(Stored items)
(* ===== verification/Run.v ===== *)
(** * Run: sequences of operations on a table

    A client of [src/hashmap.c] creates a table and then calls
    [hashmapRead], [hashmapWrite] and [hashmapDelete] on it in some order.
    [run] is such a sequence of calls on the table in storage, [abs_run]
    the same sequence on the abstract table; what a run shows to the
    client is the values its reads return, or the error it stops with.
    [state_reachable] and [reachable] are the states a client can bring
    the table to, in storage and abstractly.  The lemmas of this file show
    that each call, and so each run, does in storage what it does
    abstractly, and that every state reachable in storage represents a
    reachable abstract state. *)

From S2P Require Import Prelude Word32 Double Hasher Heap Table Items Abstract Bucket Rep Exec Refine.

Inductive op : Type :=
| Read (key : Z)
| Write (key value : Z)
| Delete (key : Z).

#[export] Instance op_eq_dec : EqDecision op.
Proof. solve_decision. Defined.

(** The abstract states a client can reach. *)
Inductive reachable `{H : Hasher} : atable -> Prop :=
| reach_create avail a :
    abs_create avail = Ok a -> reachable a
| reach_write key value a a' :
    reachable a -> abs_write key value a = Ok a' -> reachable a'
| reach_delete key a a' :
    reachable a -> abs_delete key a = Ok a' -> reachable a'.

(** The tables and heaps a client can reach, from a heap [h0] in which
    the table is created. *)
Inductive state_reachable `{H : Hasher} : heap -> hashmap_t -> Prop :=
| sr_create h0 t h :
    heap_ok h0 -> hashmapCreate h0 = Ok (t, h) -> state_reachable h t
| sr_write key value h t h' t' :
    state_reachable h t -> hashmapWrite t key value h = Ok (t', h') ->
    state_reachable h' t'
| sr_delete key h t h' t' :
    state_reachable h t -> hashmapDelete t key h = Ok (t', h') ->
    state_reachable h' t'.

Section run.
Context {H : Hasher}.

(** One call, with the values it hands to the client. *)
Definition step (o : op) (t : hashmap_t) : M heap (hashmap_t * list Z) :=
  match o with
  | Read key => let* v := hashmapRead t key in ret (t, [v])
  | Write key value => let* t' := hashmapWrite t key value in ret (t', [])
  | Delete key => let* t' := hashmapDelete t key in ret (t', [])
  end.

Fixpoint run (ops : list op) (t : hashmap_t) : M heap (hashmap_t * list Z) :=
  match ops with
  | [] => ret (t, [])
  | o :: ops =>
      let* r := step o t in
      let* r' := run ops r.1 in
      ret (r'.1, r.2 ++ r'.2)
  end.

(** What a client that creates a table with [avail] bytes of storage at
    hand and then makes the calls [ops] sees. *)
Definition behaviour (avail : Z) (ops : list op) : result (list Z) :=
  (fun r => r.1.2) <$> (let* t := hashmapCreate in run ops t) (empty_heap avail).

Definition abs_step (o : op) (a : atable) : result (atable * list Z) :=
  match o with
  | Read key => v ← abs_read key a; Ok (a, [v])
  | Write key value => a' ← abs_write key value a; Ok (a', [])
  | Delete key => a' ← abs_delete key a; Ok (a', [])
  end.

Fixpoint abs_run (ops : list op) (a : atable) : result (atable * list Z) :=
  match ops with
  | [] => Ok (a, [])
  | o :: ops =>
      r ← abs_step o a;
      r' ← abs_run ops r.1;
      Ok (r'.1, r.2 ++ r'.2)
  end.

Definition abs_behaviour (avail : Z) (ops : list op) : result (list Z) :=
  snd <$> (abs_create avail ≫= abs_run ops).

(** The outcome of a run in storage matches that of the abstract run. *)
Inductive simulates
    : result ((hashmap_t * list Z) * heap) -> result (atable * list Z) -> Prop :=
| simulates_Ok t outs h a :
    atable_ok a -> rep h t a -> simulates (Ok ((t, outs), h)) (Ok (a, outs))
| simulates_Err e : simulates (Err e) (Err e).

End run.

Section simulation.
Context `{!HasherOk H}.
Implicit Types (h : heap) (t : hashmap_t) (a : atable) (o : op) (ops : list op).

Lemma refines_Ok_inv c a' :
  refines c (Ok a') -> exists t' h', c = Ok (t', h') /\ rep h' t' a'.
Proof. inversion 1; eauto. Qed.

Lemma refines_Ok_l t h r :
  refines (Ok (t, h)) r -> exists a, r = Ok a /\ rep h t a.
Proof. inversion 1; eauto. Qed.

Lemma refines_Err_inv c e : refines c (Err e) -> c = Err e.
Proof. by inversion 1. Qed.

Lemma refines_simulates (c : M heap hashmap_t) h r :
  refines (c h) r -> (forall a', r = Ok a' -> atable_ok a') ->
  simulates ((let* t' := c in ret (t', [])) h) (a' ← r; Ok (a', [])).
Proof.
  intros Href Hok. destruct r as [a'|e].
  - apply refines_Ok_inv in Href as (t' & h' & Hc & Hrep).
    rewrite (bind_Ok _ _ _ _ _ Hc). constructor; eauto.
  - apply refines_Err_inv in Href. rewrite (bind_Err _ _ _ _ Href). constructor.
Qed.

Lemma step_simulates o h t a :
  atable_ok a -> rep h t a -> simulates (step o t h) (abs_step o a).
Proof.
  intros Hok Hrep. destruct o as [key|key value|key]; cbn [step abs_step].
  - unfold bind. rewrite (hashmapRead_refines h t a key Hok Hrep).
    destruct (abs_read key a) as [v|e]; cbn; by constructor.
  - apply refines_simulates; [by apply hashmapWrite_refines|].
    intros a'. by apply abs_write_ok.
  - apply refines_simulates; [by apply hashmapDelete_refines|].
    intros a'. by apply abs_delete_ok.
Qed.

Lemma run_simulates ops h t a :
  atable_ok a -> rep h t a -> simulates (run ops t h) (abs_run ops a).
Proof.
  revert h t a. induction ops as [|o ops IH]; intros h t a Hok Hrep; cbn [run abs_run].
  { by constructor. }
  pose proof (step_simulates o h t a Hok Hrep) as Hs.
  inversion Hs as [t1 out h1 a1 Hok1 Hrep1 Hc Ha|e Hc Ha]; symmetry in Hc;
    [|rewrite (bind_Err _ _ _ _ Hc); constructor].
  rewrite (bind_Ok _ _ _ _ _ Hc). cbn [mbind result_bind fst snd].
  pose proof (IH h1 t1 a1 Hok1 Hrep1) as Hs2.
  inversion Hs2 as [t2 outs h2 a2 Hok2 Hrep2 Hc2 Ha2|e Hc2 Ha2]; symmetry in Hc2.
  - rewrite (bind_Ok _ _ _ _ _ Hc2). by constructor.
  - rewrite (bind_Err _ _ _ _ Hc2). constructor.
Qed.

Lemma heap_ok_empty avail : heap_ok (empty_heap avail).
Proof. by intros l cells. Qed.

Lemma client_simulates avail ops :
  simulates ((let* t := hashmapCreate in run ops t) (empty_heap avail))
            (abs_create avail ≫= abs_run ops).
Proof.
  pose proof (hashmapCreate_refines _ (heap_ok_empty avail)) as Hcr.
  cbn [empty_heap hp_avail] in Hcr.
  destruct (abs_create avail) as [a|e] eqn:Ha.
  - apply refines_Ok_inv in Hcr as (t & h & Hc & Hrep). rewrite (bind_Ok _ _ _ _ _ Hc).
    exact (run_simulates ops h t a (abs_create_ok _ _ Ha) Hrep).
  - apply refines_Err_inv in Hcr. rewrite (bind_Err _ _ _ _ Hcr). constructor.
Qed.

(** C1. What a client sees of the table in storage is what it sees of
    the abstract table: for every amount of storage and every sequence of
    reads, writes and deletions on a table just created, the functions of
    [src/hashmap.c] return the values the abstract operations return, or
    stop with the error the abstract operations stop with. *)
Theorem behaviour_refines avail ops : behaviour avail ops = abs_behaviour avail ops.
Proof. unfold behaviour, abs_behaviour. by destruct (client_simulates avail ops). Qed.

Lemma reachable_ok a : reachable a -> atable_ok a.
Proof.
  induction 1; eauto using abs_create_ok, abs_write_ok, abs_delete_ok.
Qed.

Lemma state_reachable_rep h t :
  state_reachable h t -> exists a, reachable a /\ rep h t a.
Proof.
  induction 1 as [h0 t h Hh0 Hc|key value h t h' t' _ (a & Hr & Hrep) Hc
                 |key h t h' t' _ (a & Hr & Hrep) Hc].
  - pose proof (hashmapCreate_refines _ Hh0) as Href. rewrite Hc in Href.
    apply refines_Ok_l in Href as (a & Ha & Hrep). eauto using reach_create.
  - pose proof (hashmapWrite_refines h t a key value (reachable_ok _ Hr) Hrep) as Href.
    rewrite Hc in Href.
    apply refines_Ok_l in Href as (a' & Ha & Hrep'). eauto using reach_write.
  - pose proof (hashmapDelete_refines h t a key (reachable_ok _ Hr) Hrep) as Href.
    rewrite Hc in Href.
    apply refines_Ok_l in Href as (a' & Ha & Hrep'). eauto using reach_delete.
Qed.

Lemma reachable_cap_fixed a : reachable a -> cap_fixed a.
Proof.
  induction 1 as [avail a Hc| |]; eauto using abs_write_cap_fixed, abs_delete_cap_fixed.
  intros idx cap. unfold abs_create in Hc.
  repeat case_decide; try done; injection Hc as <-; by unfold a_bucket.
Qed.

(** What is known of a state a client can reach. *)
Lemma state_reachable_inv h t :
  state_reachable h t -> exists a, atable_ok a /\ cap_fixed a /\ rep h t a.
Proof.
  intros (a & Hr & Hrep)%state_reachable_rep.
  exists a. split_and!; [by apply reachable_ok|by apply reachable_cap_fixed|done].
Qed.

Lemma write_Ok_inv h t a key value t' h' :
  atable_ok a -> rep h t a -> hashmapWrite t key value h = Ok (t', h') ->
  exists a', abs_write key value a = Ok a' /\ atable_ok a' /\ rep h' t' a'.
Proof.
  intros Hok Hrep Hc. pose proof (hashmapWrite_refines h t a key value Hok Hrep) as Href.
  rewrite Hc in Href. apply refines_Ok_l in Href as (a' & Ha & Hrep').
  eauto using abs_write_ok.
Qed.

Lemma delete_Ok_inv h t a key t' h' :
  atable_ok a -> rep h t a -> hashmapDelete t key h = Ok (t', h') ->
  exists a', abs_delete key a = Ok a' /\ atable_ok a' /\ rep h' t' a'.
Proof.
  intros Hok Hrep Hc. pose proof (hashmapDelete_refines h t a key Hok Hrep) as Href.
  rewrite Hc in Href. apply refines_Ok_l in Href as (a' & Ha & Hrep').
  eauto using abs_delete_ok.
Qed.

Lemma write_Err h t a key value e :
  atable_ok a -> rep h t a -> abs_write key value a = Err e ->
  hashmapWrite t key value h = Err e.
Proof.
  intros Hok Hrep Ha. pose proof (hashmapWrite_refines h t a key value Hok Hrep) as Href.
  rewrite Ha in Href. by apply refines_Err_inv in Href.
Qed.

(** The value a read returns is the value the abstract read returns. *)
Lemma read_value h t a key :
  atable_ok a -> rep h t a ->
  fst <$> hashmapRead t key h = abs_read key a.
Proof.
  intros Hok Hrep. rewrite (hashmapRead_refines h t a key Hok Hrep).
  by destruct (abs_read key a).
Qed.

Lemma read_heap h t key v h' :
  state_reachable h t -> hashmapRead t key h = Ok (v, h') -> h' = h.
Proof.
  intros (a & Hok & _ & Hrep)%state_reachable_inv.
  rewrite (hashmapRead_refines h t a key Hok Hrep).
  destruct (abs_read key a); [|done]. by intros [= _ <-].
Qed.

Lemma step_reachable o h t t' outs h' :
  state_reachable h t -> step o t h = Ok ((t', outs), h') -> state_reachable h' t'.
Proof.
  intros Hr Hs. destruct o as [key|key value|key]; cbn [step] in Hs;
    apply bind_Ok_inv in Hs as (x & h1 & Hc & [= <- <- <-]).
  - by rewrite (read_heap _ _ _ _ _ Hr Hc).
  - by eapply sr_write.
  - by eapply sr_delete.
Qed.

Lemma run_reachable ops h t t' outs h' :
  state_reachable h t -> run ops t h = Ok ((t', outs), h') -> state_reachable h' t'.
Proof.
  revert h t outs. induction ops as [|o ops IH]; intros h t outs Hr Hrun; cbn [run] in Hrun.
  { by injection Hrun as <- <- <-. }
  apply bind_Ok_inv in Hrun as ([t1 out1] & h1 & Hs & Hrun).
  apply bind_Ok_inv in Hrun as ([t2 out2] & h2 & Hrun & [= <- <- <-]).
  eauto using step_reachable.
Qed.

(** The state a client that starts with [avail] bytes reaches by [ops]. *)
Lemma client_reachable avail ops t outs h :
  (let* t := hashmapCreate in run ops t) (empty_heap avail) = Ok ((t, outs), h) ->
  state_reachable h t.
Proof.
  intros (t0 & h0 & Hc & Hrun)%bind_Ok_inv.
  eapply run_reachable; [|done]. eapply sr_create; [apply heap_ok_empty|done].
Qed.

End simulation.
(* ===== verification/Examples.v ===== *)
(** * Examples: concrete tables

    Tables and heaps that a client reaches with the hash function of
    [src/hashmap.c] under the x86 shift semantics, computed by running the
    model.  The theorems of Correct and Faults are applied to them. *)

From S2P Require Import Prelude Word32 Double Hasher Hash Heap Table Items Abstract Bucket Rep Exec Refine Run.

Definition x86_hasher : Hasher := hashFunction_hasher shift_x86.

#[export] Instance x86_hasher_ok : HasherOk x86_hasher.
Proof. apply hashFunction_hasher_ok. Qed.

(** The table and the heap after the calls [ops] on a table created with
    [avail] bytes of storage at hand. *)
Definition client_state (avail : Z) (ops : list op) : option (hashmap_t * heap) :=
  match (let* t := hashmapCreate in run (H := x86_hasher) ops t) (empty_heap avail) with
  | Ok ((t, _), h) => Some (t, h)
  | Err _ => None
  end.

Definition no_state : hashmap_t * heap := (mkHashmap None 0, empty_heap 0).

(** Ten keys that select the bucket 38627. *)
Definition colliding : list Z :=
  [0x4097080000000000; 0x40c7818000000000; 0x40d5a04000000000; 0x40e088c000000000;
   0x40e1d0a000000000; 0x40e4830000000000; 0x40eb182000000000; 0x40f08bc000000000;
   0x40f378f000000000; 0x40f4959000000000].

Definition collide (i : nat) : Z := nth i colliding 0.

Definition writes (keys : list Z) : list op := (fun k => Write k d_one) <$> keys.

Definition ex_ops_one : list op := [Write d_3_14 d_2_71].
Definition ex_ops_freed : list op := [Write d_3_14 d_2_71; Delete d_3_14].
Definition ex_ops_two : list op := writes (take 2 colliding).
Definition ex_ops_two_del : list op := ex_ops_two ++ [Delete (collide 0)].
Definition ex_ops_full : list op := writes (take 8 colliding).
Definition ex_ops_nan : list op := [Write quiet_nan d_one].
Definition ex_ops_noop : list op := ex_ops_one ++ [Delete d_one].
Definition ex_ops_zero : list op := [Write pos_zero d_one].
Definition ex_ops_zero_del : list op := ex_ops_zero ++ [Write pos_zero neg_zero].

Definition ex_ops_run : list op :=
  [Write d_3_14 d_2_71; Read d_3_14; Write d_3_14 d_one; Read d_3_14;
   Delete d_3_14; Read d_3_14; Write d_3_14 d_2_71].

Definition ex_empty : hashmap_t * heap :=
  Eval vm_compute in default no_state (client_state 2000000 []).
Definition ex_one : hashmap_t * heap :=
  Eval vm_compute in default no_state (client_state 2000000 ex_ops_one).
Definition ex_freed : hashmap_t * heap :=
  Eval vm_compute in default no_state (client_state 2000000 ex_ops_freed).
Definition ex_two : hashmap_t * heap :=
  Eval vm_compute in default no_state (client_state 2000000 ex_ops_two).
Definition ex_two_del : hashmap_t * heap :=
  Eval vm_compute in default no_state (client_state 2000000 ex_ops_two_del).
Definition ex_full : hashmap_t * heap :=
  Eval vm_compute in default no_state (client_state 2000000 ex_ops_full).
Definition ex_nan : hashmap_t * heap :=
  Eval vm_compute in default no_state (client_state 2000000 ex_ops_nan).

Definition ex_noop : hashmap_t * heap :=
  Eval vm_compute in default no_state (client_state 2000000 ex_ops_noop).
Definition ex_zero : hashmap_t * heap :=
  Eval vm_compute in default no_state (client_state 2000000 ex_ops_zero).
Definition ex_zero_del : hashmap_t * heap :=
  Eval vm_compute in default no_state (client_state 2000000 ex_ops_zero_del).

Lemma client_state_reachable avail ops s :
  client_state avail ops = Some s -> state_reachable (H := x86_hasher) s.2 s.1.
Proof.
  unfold client_state.
  destruct (bind _ _ _) as [[[t outs] h]|] eqn:Hc; [|done].
  intros [= <-]. by eapply client_reachable.
Qed.

(** [reachable_by ops]: the state is the one the calls [ops] lead to. *)
Ltac reachable_by ops :=
  apply (client_state_reachable 2000000 ops); vm_compute; reflexivity.

Lemma ex_empty_reachable : state_reachable (H := x86_hasher) ex_empty.2 ex_empty.1.
Proof. reachable_by (@nil op). Qed.

Lemma ex_one_reachable : state_reachable (H := x86_hasher) ex_one.2 ex_one.1.
Proof. reachable_by ex_ops_one. Qed.

Lemma ex_freed_reachable : state_reachable (H := x86_hasher) ex_freed.2 ex_freed.1.
Proof. reachable_by ex_ops_freed. Qed.

Lemma ex_two_reachable : state_reachable (H := x86_hasher) ex_two.2 ex_two.1.
Proof. reachable_by ex_ops_two. Qed.

Lemma ex_two_del_reachable :
  state_reachable (H := x86_hasher) ex_two_del.2 ex_two_del.1.
Proof. reachable_by ex_ops_two_del. Qed.

Lemma ex_full_reachable : state_reachable (H := x86_hasher) ex_full.2 ex_full.1.
Proof. reachable_by ex_ops_full. Qed.

Lemma ex_nan_reachable : state_reachable (H := x86_hasher) ex_nan.2 ex_nan.1.
Proof. reachable_by ex_ops_nan. Qed.

Lemma ex_zero_reachable : state_reachable (H := x86_hasher) ex_zero.2 ex_zero.1.
Proof. reachable_by ex_ops_zero. Qed.

Example colliding_index :
  Forall (fun k => index_of (H := x86_hasher) k = 38627) colliding.
Proof. repeat constructor. Qed.

(** ** The refinement at a concrete run *)

Lemma behaviour_refines_witness :
  behaviour (H := x86_hasher) 2000000 ex_ops_run
  = abs_behaviour (H := x86_hasher) 2000000 ex_ops_run.
Proof. apply (behaviour_refines (H := x86_hasher) 2000000 ex_ops_run). Defined.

§ **WHAT YOU NEED TO DO**: Please return only the lines above, starting at the line that has "Definition ex_full : hashmap_t" and ending at the line that has "(client_state 2000000 ex_ops_zero_del).", keeping both and leaving each one unchanged.

§ **ANSWER TO THE PROBLEM**:
Definition ex_full : hashmap_t * heap :=
  Eval vm_compute in default no_state (client_state 2000000 ex_ops_full).
Definition ex_nan : hashmap_t * heap :=
  Eval vm_compute in default no_state (client_state 2000000 ex_ops_nan).

Definition ex_noop : hashmap_t * heap :=
  Eval vm_compute in default no_state (client_state 2000000 ex_ops_noop).
Definition ex_zero : hashmap_t * heap :=
  Eval vm_compute in default no_state (client_state 2000000 ex_ops_zero).
Definition ex_zero_del : hashmap_t * heap :=
  Eval vm_compute in default no_state (client_state 2000000 ex_ops_zero_del).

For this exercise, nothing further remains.